Ivy Default Cache set to: /config/.ivy2/cache
The jars for the packages stored in: /config/.ivy2/jars
com.johnsnowlabs.nlp#spark-nlp_2.12 added as a dependency
:: resolving dependencies :: org.apache.spark#spark-submit-parent-e97e7aa0-f3c6-4560-b680-b458a0cdd6ab;1.0
	confs: [default]
	found com.johnsnowlabs.nlp#spark-nlp_2.12;5.1.1 in central
	found com.typesafe#config;1.4.2 in central
	found org.rocksdb#rocksdbjni;6.29.5 in central
	found com.amazonaws#aws-java-sdk-bundle;1.11.828 in central
	found com.github.universal-automata#liblevenshtein;3.0.0 in central
	found com.google.protobuf#protobuf-java-util;3.0.0-beta-3 in central
	found com.google.protobuf#protobuf-java;3.0.0-beta-3 in central
	found com.google.code.gson#gson;2.3 in central
	found it.unimi.dsi#fastutil;7.0.12 in central
	found org.projectlombok#lombok;1.16.8 in central
	found com.google.cloud#google-cloud-storage;2.20.1 in central
	found com.google.guava#guava;31.1-jre in central
	found com.google.guava#failureaccess;1.

In [6]:
# Create a dataframe from the sample_text
data = spark.createDataFrame([
["""As she traveled across the world, Emma visited many different places 
and met many fascinating people.

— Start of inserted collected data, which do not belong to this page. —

Definition build_top_cna_cwe_bipartite (data : compact_data) (top_n : Z)
  : Graph :=
  let top := top_cnas data top_n in
  let top_cna_names := map fst top in
  let G :=
    fold_left
      (fun G kv =>
         add_node (fst kv)
           [("bipartite", AInt 0); ("type", AStr "cna");
            ("label", AStr (fst kv)); ("cve_count", AInt (snd kv))] G)
      top empty in
  fst
    (fold_left
       (fun acc kv =>
          let cna_ := fst (fst kv) in
          let cwe := snd (fst kv) in
          let G := fst acc in
          let cwes_added := snd acc in
          let G :=
            if set_mem cwe cwes_added then G
            else add_node cwe
                   [("bipartite", AInt 1); ("type", AStr "cwe");
                    ("label", AStr cwe)] G in
          (add_edge cna_ cwe [("weight", AInt (snd kv))] G,
           set_add cwe cwes_added))
       (cwe_counts data top_cna_names) (G, [])).

(** ** [build_cna_ego_network], lines 229-266 *)

(** [G[u][v]['weight']] for an edge that carries an integer weight. *)
Definition weight_of (u v : string) (G : Graph) : Z :=
  match edge_data u v G with
  | Some a => match dict_get "weight" a with Some (AInt z) => z | _ => 0 end
  | None => 0
  end.

(** Lines 241-247 *)
Definition count_edge (cna_ cwe : string) (G : Graph) : Graph :=
  if has_edge cna_ cwe G
  then set_edge_attr cna_ cwe "weight" (AInt (weight_of cna_ cwe G + 1)) G
  else add_edge cna_ cwe [("weight", AInt 1)] G.

(** Lines 250-256 *)
Definition tag_nodes (G : Graph) : Graph :=
  fold_left
    (fun G node =>
       let type_ := if startswith "CWE-" node then "cwe" else "cna" in
       set_node_attr node "label" (AStr node)
         (set_node_attr node "type" (AStr type_) G))
    (dict_keys (nodes G)) G.

(** The graph of every authority and weakness, lines 239-256. *)
Definition full_graph (data : compact_data) : Graph :=
  tag_nodes
    (fold_left
       (fun G kv =>
          fold_left (fun G cwe => count_edge (snd kv) cwe G)
            (dict_get_default (fst kv) [] (cve_to_cwes data)) G)
       (cve_to_cna data) empty).

(** Lines 259-266, on the base graph. *)
Definition ego_projection (base : Graph) (cna_name : string) (radius : Z)
  : Graph :=
  if has_node cna_name base then ego_graph base cna_name radius else empty.

Definition build_cna_ego_network (data : compact_data) (cna_name : string)
    (radius : Z) : Graph :=
  ego_projection (full_graph data) cna_name radius.

End Compact.

(* ================================================================== *)
(** * scripts/build_graph.py: [export_graph] and [main] *)
(* ================================================================== *)

Module BuildGraphMain.

(** The [metadata] object [export_graph] adds to the node-link data; the
    time stamp [generated_at] is left out. *)
Record metadata_object := {
  node_count : Z;
  edge_count : Z;
  cna_count : Z;
  cwe_count : Z;
  cve_count : Z
}.

(** [d.get("type") == t] for the attribute dictionary [d] of a node. *)
Definition has_type (t : string) (d : attrs) : bool :=
  match dict_get "type" d with
  | Some (AStr s) => String.eqb s t
  | _ => false
  end.

(** [len([n for n, d in graph.nodes(data=True) if d.get("type") == t])] *)
Definition count_nodes_of_type (t : string) (graph : Graph) : Z :=
  Z.of_nat
    (List.length (filter (fun nd => has_type t (snd nd)) (nodes graph))).

(** Lines 237-244 *)
Definition export_graph (graph : Graph) (cve_count : Z) : metadata_object :=
  {| node_count := Z.of_nat (List.length (nodes graph));
     edge_count := Z.of_nat (List.length (edges graph));
     cna_count := count_nodes_of_type "cna" graph;
     cwe_count := count_nodes_of_type "cwe" graph;
     cve_count := cve_count |}.

(** How a run of [main] ends: with [sys.exit(1)], or with the graph written
    together with its metadata. *)
Inductive outcome :=
| Exit (status : Z)
| Exported (graph : Graph) (md : metadata_object).

Section Main.
Variable fromisoformat : string -> option datetime.
Variable cutoff : Z.

(** Lines 271-282, on the corpus found under [config.CVE_DATA_DIR]; a
    directory that does not exist gives the same result as an empty
    corpus. *)
Definition main (corpus : list cve_document) : outcome :=
  let st := BuildGraph.parse_cve_files fromisoformat cutoff corpus in
  match BuildGraph.associations st with
  | [] => Exit 1
  | _ :: _ =>
      let graph :=
        BuildGraph.build_graph (BuildGraph.associations st)
          (BuildGraph.cna_names st) in
      Exported graph (export_graph graph (BuildGraph.parsed_files st))
  end.
End Main.

End BuildGraphMain.

(* ================================================================== *)
(** * build_compact_graphs.py: [parse_cve_files_compact] *)
(* ================================================================== *)

Module CompactParser.

(** [try: ... except: handler]: every exception is handled. *)
Definition except_any {A} (body : result A) (handler : result A)
  : result A :=
  match body with
  | Raise _ => handler
  | other => other
  end.

Definition empty_data : Compact.compact_data :=
  {| Compact.cve_to_cwes := []; Compact.cve_to_cna := [];
     Compact.cwe_to_cves := []; Compact.cna_to_cves := [] |}.

(** Lines 68-86: an accepted code is added to the weaknesses of the CVE, and
    the CVE to the CVEs of the code. *)
Definition record_cwes (cve_id : string) (doc : cve_document)
    (idx : dict string (pyset string) * dict string (pyset string))
  : dict string (pyset string) * dict string (pyset string) :=
  let add_desc acc ds :=
    fold_left
      (fun acc x =>
         match cwe_of_description x with
         | Some v =>
             (Alternative.dict_set_add cve_id v (fst acc),
              Alternative.dict_set_add v cve_id (snd acc))
         | None => acc
         end) ds acc in
  let add_pts acc pts :=
    fold_left (fun acc pt => add_desc acc (descriptions pt)) pts acc in
  fold_left (fun acc a => add_pts acc (problemTypes a)) (adp doc)
    (add_pts idx (problemTypes (cna doc))).

Section Parse.
Variable fromisoformat : string -> option datetime.
Variable cutoff : Z.

(** Lines 48-55: the bare [except] also handles the [TypeError] of the
    comparison. *)
Definition date_filter (date_published : option string) : result verdict :=
  match date_published with
  | Some s =>
      if nonempty s then
        except_any
          (pub_date <- parse_published fromisoformat s ;;
           before <- Datetime.lt pub_date (cutoff_date cutoff) ;;
           Ok (if before then Drop else Keep))
          (Ok Keep)
      else Ok Keep
  | None => Ok Keep
  end.

(** The body of the loop of [parse_cve_files_compact]. *)
Definition process_file (data : Compact.compact_data) (doc : cve_document)
  : Compact.compact_data :=
  let md := cveMetadata doc in
  if negb (truthy (cveId md)) then data
  else
    let cve_id := get_or_empty (cveId md) in
    match date_filter (datePublished md) with
    | Raise _ => data
    | Ok Drop => data
    | Ok Keep =>
        let cna_ := py_or (assignerShortName md) (assignerOrgId md) in
        let idx := record_cwes cve_id doc
                     (Compact.cve_to_cwes data, Compact.cwe_to_cves data) in
        {| Compact.cve_to_cwes := fst idx;
           Compact.cve_to_cna :=
             (if truthy cna_
              then dict_set cve_id (get_or_empty cna_) (Compact.cve_to_cna data)
              else Compact.cve_to_cna data);
           Compact.cwe_to_cves := snd idx;
           Compact.cna_to_cves :=
             (if truthy cna_
              then Alternative.dict_set_add (get_or_empty cna_) cve_id
                     (Compact.cna_to_cves data)
              else Compact.cna_to_cves data) |}
    end.

Definition parse_cve_files_compact (corpus : list cve_document)
  : Compact.compact_data :=
  fold_left process_file corpus empty_data.
End Parse.

End CompactParser.

(* ================================================================== *)
(** * scripts/build_extended_graphs.py: the Sankey data and the heat map *)
(* ================================================================== *)

Module Charts.

(** [counts[k] += count] on a [defaultdict(int)] *)
Definition add_count {K} `{Hashable K} (k : K) (count : Z) (counts : dict K Z)
  : dict K Z :=
  dict_set k (dict_get_default k 0 counts + count) counts.

(** Lines 364-369 and 425-430: the totals of the authorities and of the
    weaknesses. *)
Definition totals (cna_cwe : dict (string * string) Z)
  : dict string Z * dict string Z :=
  fold_left
    (fun acc kv =>
       (add_count (fst (fst kv)) (snd kv) (fst acc),
        add_count (snd (fst kv)) (snd kv) (snd acc)))
    cna_cwe ([], []).

(** [sorted(cna_counts.items(), key=lambda x: x[1], reverse=True)[:n]] *)
Definition top_cna_entries (cna_cwe : dict (string * string) Z) (n : Z)
  : list (string * Z) :=
  slice_to n (sorted_by_count_desc (fst (totals cna_cwe))).

Definition top_cwe_entries (cna_cwe : dict (string * string) Z) (n : Z)
  : list (string * Z) :=
  slice_to n (sorted_by_count_desc (snd (totals cna_cwe))).

(** ** [build_heatmap_matrix] *)

(** The object written to the file, without its description. *)
Record heatmap := {
  cnas : list string;
  cwes : list string;
  matrix : list (list Z);
  max_value : Z
}.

She walked the busy streets of Tokyo, 
hiked the rugged mountains of Nepal, and swam in the crystal-clear waters 
of the Caribbean. Along the way, she befriended locals like Akira, Rajesh, 
and Maria, each with their own unique stories to tell. Emma's travels took her 
to many cities, including New York, Paris, and Hong Kong, where she savored 
delicious foods and explored vibrant cultures. No matter where she went, 
Emma always found new wonders to discover and memories to cherish."""]
]).toDF("text")

In [7]:
# PERSON
person_matches = """
Emma
Akira
Rajesh
Maria
"""

with open('person_matches.txt', 'w') as f:
    f.write(person_matches)

# LOCATION
location_matches = """
Tokyo
Nepal
Caribbean
New York
Paris
Hong Kong
"""

with open('location_matches.txt', 'w') as f:
    f.write(location_matches)

In [8]:
# Import the required modules and classes
from sparknlp.base import DocumentAssembler, Pipeline, ReadAs
from sparknlp.annotator import (
    Tokenizer,
    TextMatcher
)
from pyspark.sql.types import StringType
import pyspark.sql.functions as F

In [9]:
# Step 1: Transforms raw texts to `document` annotation
document_assembler = DocumentAssembler() \
    .setInputCol("text") \
    .setOutputCol("document")

In [10]:
# Step 2: Gets the tokens of the text    
tokenizer = Tokenizer() \
    .setInputCols("document") \
    .setOutputCol("token")

In [11]:
# Step 3: PERSON matcher
person_extractor = TextMatcher() \
    .setInputCols("document", "token") \
    .setEntities("person_matches.txt", ReadAs.TEXT) \
    .setEntityValue("PERSON") \
    .setOutputCol("person_entity") \
    .setCaseSensitive(False)

In [12]:
# Step 4: LOCATION matcher
location_extractor = TextMatcher() \
    .setInputCols("document", "token") \
    .setEntities("location_matches.txt", ReadAs.TEXT) \
    .setEntityValue("LOCATION") \
    .setOutputCol("location_entity") \
    .setCaseSensitive(False)

In [13]:
pipeline = Pipeline().setStages([document_assembler,
                                 tokenizer,
                                 person_extractor,
                                 location_extractor
                                 ])

In [14]:
# Fit and transform to get a prediction
results = pipeline.fit(data).transform(data)

# Display the results
results.selectExpr("person_entity.result").show(truncate=False)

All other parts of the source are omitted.